Your objective
Answer with the exact lines of the following material from the one containing "other path, an" through the one containing "assert (∀ b, binding_matches", both end lines included.

☆ ☆ ☆

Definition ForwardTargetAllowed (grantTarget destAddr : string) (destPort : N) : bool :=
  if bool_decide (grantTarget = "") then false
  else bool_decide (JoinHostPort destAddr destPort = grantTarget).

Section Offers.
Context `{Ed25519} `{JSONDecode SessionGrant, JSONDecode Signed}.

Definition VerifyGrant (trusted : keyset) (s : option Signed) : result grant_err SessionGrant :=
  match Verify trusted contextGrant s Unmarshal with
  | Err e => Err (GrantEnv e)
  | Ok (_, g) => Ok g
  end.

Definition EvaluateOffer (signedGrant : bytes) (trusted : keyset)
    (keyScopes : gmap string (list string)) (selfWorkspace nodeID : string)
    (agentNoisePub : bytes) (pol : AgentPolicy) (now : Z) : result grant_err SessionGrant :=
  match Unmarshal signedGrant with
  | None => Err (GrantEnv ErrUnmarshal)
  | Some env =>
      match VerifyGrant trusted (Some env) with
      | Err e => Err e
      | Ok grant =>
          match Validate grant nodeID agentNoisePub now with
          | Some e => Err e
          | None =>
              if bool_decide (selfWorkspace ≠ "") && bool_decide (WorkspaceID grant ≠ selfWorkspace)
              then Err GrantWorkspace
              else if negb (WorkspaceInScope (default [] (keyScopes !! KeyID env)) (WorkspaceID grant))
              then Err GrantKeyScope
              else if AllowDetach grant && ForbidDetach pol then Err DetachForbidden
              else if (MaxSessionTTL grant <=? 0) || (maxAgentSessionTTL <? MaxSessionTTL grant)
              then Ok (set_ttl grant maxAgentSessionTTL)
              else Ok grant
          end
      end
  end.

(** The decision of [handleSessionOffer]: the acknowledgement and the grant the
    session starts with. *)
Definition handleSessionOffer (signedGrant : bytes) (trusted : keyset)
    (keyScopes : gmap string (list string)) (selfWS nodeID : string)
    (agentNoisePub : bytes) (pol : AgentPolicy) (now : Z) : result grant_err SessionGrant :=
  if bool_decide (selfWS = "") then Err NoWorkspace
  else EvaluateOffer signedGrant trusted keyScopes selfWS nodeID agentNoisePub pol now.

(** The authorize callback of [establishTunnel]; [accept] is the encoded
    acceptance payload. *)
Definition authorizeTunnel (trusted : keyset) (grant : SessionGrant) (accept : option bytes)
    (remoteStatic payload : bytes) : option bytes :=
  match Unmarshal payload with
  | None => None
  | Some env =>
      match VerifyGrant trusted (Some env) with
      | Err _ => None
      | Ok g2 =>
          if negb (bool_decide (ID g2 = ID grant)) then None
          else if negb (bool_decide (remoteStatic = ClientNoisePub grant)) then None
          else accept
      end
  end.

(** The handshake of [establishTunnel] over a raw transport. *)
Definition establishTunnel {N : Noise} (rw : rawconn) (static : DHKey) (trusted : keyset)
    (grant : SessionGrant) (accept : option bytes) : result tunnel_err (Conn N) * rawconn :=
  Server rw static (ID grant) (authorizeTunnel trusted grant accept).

☆ ☆ ☆

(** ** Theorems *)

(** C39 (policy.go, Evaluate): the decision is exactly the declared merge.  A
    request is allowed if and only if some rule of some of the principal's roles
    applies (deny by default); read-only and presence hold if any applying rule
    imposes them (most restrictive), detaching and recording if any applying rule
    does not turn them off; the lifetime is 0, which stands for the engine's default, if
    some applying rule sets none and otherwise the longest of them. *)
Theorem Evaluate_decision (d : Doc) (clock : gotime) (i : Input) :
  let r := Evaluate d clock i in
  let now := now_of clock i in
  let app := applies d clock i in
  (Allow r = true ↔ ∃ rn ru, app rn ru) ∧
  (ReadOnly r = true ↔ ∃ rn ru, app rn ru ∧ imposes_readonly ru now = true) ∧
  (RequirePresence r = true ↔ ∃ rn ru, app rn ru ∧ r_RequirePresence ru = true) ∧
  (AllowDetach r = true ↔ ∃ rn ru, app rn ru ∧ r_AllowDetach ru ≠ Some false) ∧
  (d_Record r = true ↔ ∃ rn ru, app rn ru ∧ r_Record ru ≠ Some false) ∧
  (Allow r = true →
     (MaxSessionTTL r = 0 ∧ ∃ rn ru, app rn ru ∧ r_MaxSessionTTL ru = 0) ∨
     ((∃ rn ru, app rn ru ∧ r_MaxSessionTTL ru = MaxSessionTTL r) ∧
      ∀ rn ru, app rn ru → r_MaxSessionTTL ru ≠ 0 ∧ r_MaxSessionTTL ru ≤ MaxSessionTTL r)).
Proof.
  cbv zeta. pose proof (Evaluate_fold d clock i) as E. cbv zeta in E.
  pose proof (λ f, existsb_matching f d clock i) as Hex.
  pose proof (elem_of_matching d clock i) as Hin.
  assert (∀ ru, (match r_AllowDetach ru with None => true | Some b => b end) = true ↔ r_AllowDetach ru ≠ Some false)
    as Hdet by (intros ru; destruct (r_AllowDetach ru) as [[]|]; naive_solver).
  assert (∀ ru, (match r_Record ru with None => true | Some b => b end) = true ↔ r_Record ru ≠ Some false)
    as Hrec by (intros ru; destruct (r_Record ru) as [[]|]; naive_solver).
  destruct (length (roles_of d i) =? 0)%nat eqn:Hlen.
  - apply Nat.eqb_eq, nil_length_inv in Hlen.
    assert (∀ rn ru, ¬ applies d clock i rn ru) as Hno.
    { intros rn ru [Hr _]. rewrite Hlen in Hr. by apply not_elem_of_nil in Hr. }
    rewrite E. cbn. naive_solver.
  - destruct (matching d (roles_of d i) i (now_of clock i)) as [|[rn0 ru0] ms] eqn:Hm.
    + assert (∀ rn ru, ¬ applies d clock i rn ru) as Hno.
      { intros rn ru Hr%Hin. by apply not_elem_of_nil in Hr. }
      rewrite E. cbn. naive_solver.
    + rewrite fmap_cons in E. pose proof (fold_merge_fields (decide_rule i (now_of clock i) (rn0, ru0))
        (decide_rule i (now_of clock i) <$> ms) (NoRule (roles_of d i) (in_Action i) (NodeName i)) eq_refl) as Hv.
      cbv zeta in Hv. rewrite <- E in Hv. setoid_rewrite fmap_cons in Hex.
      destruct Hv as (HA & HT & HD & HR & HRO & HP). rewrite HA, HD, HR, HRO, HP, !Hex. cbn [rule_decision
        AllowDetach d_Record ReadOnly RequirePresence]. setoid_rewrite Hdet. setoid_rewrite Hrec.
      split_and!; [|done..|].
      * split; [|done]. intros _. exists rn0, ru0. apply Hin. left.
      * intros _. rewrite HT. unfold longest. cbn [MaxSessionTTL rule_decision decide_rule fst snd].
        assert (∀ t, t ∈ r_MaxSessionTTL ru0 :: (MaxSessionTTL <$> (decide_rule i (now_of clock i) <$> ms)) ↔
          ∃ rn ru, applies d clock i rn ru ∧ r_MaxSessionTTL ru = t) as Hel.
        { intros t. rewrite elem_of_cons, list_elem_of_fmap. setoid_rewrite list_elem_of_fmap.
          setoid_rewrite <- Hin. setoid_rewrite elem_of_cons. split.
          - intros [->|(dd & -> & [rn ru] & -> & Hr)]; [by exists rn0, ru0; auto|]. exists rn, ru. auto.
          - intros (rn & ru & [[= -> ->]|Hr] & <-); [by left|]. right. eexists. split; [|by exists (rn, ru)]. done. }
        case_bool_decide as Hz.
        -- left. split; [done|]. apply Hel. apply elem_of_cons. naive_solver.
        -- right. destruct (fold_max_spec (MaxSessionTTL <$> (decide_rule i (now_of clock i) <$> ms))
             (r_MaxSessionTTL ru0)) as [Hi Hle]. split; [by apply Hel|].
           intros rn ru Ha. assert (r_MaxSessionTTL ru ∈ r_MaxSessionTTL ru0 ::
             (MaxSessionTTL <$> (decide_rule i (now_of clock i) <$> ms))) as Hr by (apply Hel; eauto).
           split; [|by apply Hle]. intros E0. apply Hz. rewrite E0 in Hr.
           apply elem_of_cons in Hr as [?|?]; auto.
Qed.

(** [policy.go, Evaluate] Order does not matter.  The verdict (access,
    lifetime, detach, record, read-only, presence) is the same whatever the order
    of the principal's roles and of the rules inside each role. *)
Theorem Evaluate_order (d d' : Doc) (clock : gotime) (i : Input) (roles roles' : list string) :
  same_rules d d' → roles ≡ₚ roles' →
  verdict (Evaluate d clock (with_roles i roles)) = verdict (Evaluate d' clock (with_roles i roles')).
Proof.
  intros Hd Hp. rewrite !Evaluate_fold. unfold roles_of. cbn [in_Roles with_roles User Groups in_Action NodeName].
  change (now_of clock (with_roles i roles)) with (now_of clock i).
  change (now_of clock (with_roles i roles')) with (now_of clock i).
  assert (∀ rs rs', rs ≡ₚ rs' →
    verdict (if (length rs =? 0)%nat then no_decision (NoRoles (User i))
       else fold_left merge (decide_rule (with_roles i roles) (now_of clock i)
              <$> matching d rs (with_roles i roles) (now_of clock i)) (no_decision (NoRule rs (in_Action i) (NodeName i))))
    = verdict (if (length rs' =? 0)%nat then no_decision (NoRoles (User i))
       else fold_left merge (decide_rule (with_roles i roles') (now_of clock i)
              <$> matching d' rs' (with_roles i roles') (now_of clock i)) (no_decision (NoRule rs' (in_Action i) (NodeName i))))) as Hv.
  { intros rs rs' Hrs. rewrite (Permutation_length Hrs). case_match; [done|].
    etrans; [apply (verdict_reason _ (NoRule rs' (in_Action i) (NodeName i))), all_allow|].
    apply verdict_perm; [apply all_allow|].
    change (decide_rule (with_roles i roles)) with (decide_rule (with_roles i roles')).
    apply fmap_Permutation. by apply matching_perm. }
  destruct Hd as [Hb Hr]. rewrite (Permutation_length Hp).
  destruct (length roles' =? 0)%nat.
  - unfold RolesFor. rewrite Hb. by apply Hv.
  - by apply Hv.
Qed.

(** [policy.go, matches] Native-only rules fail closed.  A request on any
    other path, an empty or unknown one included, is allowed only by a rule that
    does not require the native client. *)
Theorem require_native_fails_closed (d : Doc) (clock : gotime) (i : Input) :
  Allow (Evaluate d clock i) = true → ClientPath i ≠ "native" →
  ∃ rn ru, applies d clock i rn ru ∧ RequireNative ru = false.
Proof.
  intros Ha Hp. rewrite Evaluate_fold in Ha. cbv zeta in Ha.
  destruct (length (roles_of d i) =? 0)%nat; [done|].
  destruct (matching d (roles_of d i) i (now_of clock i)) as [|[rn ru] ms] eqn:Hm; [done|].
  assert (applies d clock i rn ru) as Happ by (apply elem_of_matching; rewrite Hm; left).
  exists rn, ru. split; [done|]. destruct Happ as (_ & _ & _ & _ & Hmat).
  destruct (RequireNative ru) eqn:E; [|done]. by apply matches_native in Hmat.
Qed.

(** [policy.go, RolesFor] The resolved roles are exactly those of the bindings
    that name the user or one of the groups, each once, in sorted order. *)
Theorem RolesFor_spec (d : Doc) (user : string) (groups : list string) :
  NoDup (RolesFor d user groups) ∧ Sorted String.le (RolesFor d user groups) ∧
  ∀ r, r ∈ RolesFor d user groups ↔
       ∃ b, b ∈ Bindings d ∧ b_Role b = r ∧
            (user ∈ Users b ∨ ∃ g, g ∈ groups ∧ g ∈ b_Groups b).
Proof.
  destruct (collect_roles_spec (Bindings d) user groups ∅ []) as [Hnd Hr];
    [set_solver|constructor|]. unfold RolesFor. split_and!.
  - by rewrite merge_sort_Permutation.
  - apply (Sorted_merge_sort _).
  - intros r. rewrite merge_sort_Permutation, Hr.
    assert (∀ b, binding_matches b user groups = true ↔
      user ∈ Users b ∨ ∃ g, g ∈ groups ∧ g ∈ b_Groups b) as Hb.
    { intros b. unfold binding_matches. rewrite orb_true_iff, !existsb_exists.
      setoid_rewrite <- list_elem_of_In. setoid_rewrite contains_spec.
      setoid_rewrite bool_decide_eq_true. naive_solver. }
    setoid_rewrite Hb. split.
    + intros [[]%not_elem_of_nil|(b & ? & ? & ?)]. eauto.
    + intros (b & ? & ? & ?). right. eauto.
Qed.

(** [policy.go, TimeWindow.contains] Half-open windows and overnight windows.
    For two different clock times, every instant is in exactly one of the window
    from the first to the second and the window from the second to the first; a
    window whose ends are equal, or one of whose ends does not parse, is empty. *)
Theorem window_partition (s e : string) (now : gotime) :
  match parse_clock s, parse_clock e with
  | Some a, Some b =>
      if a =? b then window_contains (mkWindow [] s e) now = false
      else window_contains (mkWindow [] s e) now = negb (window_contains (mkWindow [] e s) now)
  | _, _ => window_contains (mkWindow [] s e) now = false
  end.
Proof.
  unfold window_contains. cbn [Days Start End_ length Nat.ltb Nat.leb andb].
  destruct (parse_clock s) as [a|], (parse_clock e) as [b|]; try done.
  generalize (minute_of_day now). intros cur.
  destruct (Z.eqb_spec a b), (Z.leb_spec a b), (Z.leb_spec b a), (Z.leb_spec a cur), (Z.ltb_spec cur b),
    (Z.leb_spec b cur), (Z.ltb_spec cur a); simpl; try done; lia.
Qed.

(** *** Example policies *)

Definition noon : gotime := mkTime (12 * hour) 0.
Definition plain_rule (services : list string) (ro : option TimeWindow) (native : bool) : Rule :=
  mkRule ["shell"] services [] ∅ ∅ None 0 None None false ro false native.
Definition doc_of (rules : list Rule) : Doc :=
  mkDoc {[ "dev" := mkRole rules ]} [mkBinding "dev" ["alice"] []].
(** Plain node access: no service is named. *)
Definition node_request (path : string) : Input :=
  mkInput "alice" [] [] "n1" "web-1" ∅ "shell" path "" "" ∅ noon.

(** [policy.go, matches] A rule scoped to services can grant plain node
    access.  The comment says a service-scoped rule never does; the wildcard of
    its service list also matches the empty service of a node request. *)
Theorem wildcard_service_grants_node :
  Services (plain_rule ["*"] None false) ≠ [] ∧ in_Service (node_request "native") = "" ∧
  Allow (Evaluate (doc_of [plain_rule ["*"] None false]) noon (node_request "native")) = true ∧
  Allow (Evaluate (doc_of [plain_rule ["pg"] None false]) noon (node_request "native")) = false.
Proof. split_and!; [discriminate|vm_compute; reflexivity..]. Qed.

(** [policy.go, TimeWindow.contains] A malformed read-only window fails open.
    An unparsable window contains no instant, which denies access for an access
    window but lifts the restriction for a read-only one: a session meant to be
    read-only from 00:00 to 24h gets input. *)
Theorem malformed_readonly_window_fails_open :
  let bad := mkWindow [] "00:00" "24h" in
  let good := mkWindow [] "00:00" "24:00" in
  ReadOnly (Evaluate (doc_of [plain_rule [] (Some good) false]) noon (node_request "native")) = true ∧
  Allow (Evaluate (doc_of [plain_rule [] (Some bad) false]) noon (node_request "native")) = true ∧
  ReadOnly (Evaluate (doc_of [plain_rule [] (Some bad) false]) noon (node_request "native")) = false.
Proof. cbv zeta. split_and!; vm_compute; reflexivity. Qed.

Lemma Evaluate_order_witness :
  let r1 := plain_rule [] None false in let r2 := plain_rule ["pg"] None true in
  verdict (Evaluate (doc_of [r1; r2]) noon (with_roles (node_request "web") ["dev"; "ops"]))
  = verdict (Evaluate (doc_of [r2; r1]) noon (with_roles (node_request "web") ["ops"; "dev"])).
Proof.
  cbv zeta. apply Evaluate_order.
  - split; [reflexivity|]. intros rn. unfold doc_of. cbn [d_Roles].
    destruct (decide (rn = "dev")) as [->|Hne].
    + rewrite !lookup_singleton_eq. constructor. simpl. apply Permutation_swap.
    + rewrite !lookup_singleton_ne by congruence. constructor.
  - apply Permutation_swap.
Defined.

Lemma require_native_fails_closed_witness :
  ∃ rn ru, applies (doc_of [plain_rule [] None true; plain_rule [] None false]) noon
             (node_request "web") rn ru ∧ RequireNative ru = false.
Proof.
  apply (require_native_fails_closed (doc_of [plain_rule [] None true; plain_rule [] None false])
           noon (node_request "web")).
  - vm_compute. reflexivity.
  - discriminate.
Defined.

☆ ☆ ☆

Response below
    other path, an empty or unknown one included, is allowed only by a rule that
    does not require the native client. *)
Theorem require_native_fails_closed (d : Doc) (clock : gotime) (i : Input) :
  Allow (Evaluate d clock i) = true → ClientPath i ≠ "native" →
  ∃ rn ru, applies d clock i rn ru ∧ RequireNative ru = false.
Proof.
  intros Ha Hp. rewrite Evaluate_fold in Ha. cbv zeta in Ha.
  destruct (length (roles_of d i) =? 0)%nat; [done|].
  destruct (matching d (roles_of d i) i (now_of clock i)) as [|[rn ru] ms] eqn:Hm; [done|].
  assert (applies d clock i rn ru) as Happ by (apply elem_of_matching; rewrite Hm; left).
  exists rn, ru. split; [done|]. destruct Happ as (_ & _ & _ & _ & Hmat).
  destruct (RequireNative ru) eqn:E; [|done]. by apply matches_native in Hmat.
Qed.

(** [policy.go, RolesFor] The resolved roles are exactly those of the bindings
    that name the user or one of the groups, each once, in sorted order. *)
Theorem RolesFor_spec (d : Doc) (user : string) (groups : list string) :
  NoDup (RolesFor d user groups) ∧ Sorted String.le (RolesFor d user groups) ∧
  ∀ r, r ∈ RolesFor d user groups ↔
       ∃ b, b ∈ Bindings d ∧ b_Role b = r ∧
            (user ∈ Users b ∨ ∃ g, g ∈ groups ∧ g ∈ b_Groups b).
Proof.
  destruct (collect_roles_spec (Bindings d) user groups ∅ []) as [Hnd Hr];
    [set_solver|constructor|]. unfold RolesFor. split_and!.
  - by rewrite merge_sort_Permutation.
  - apply (Sorted_merge_sort _).
  - intros r. rewrite merge_sort_Permutation, Hr.
    assert (∀ b, binding_matches b user groups = true ↔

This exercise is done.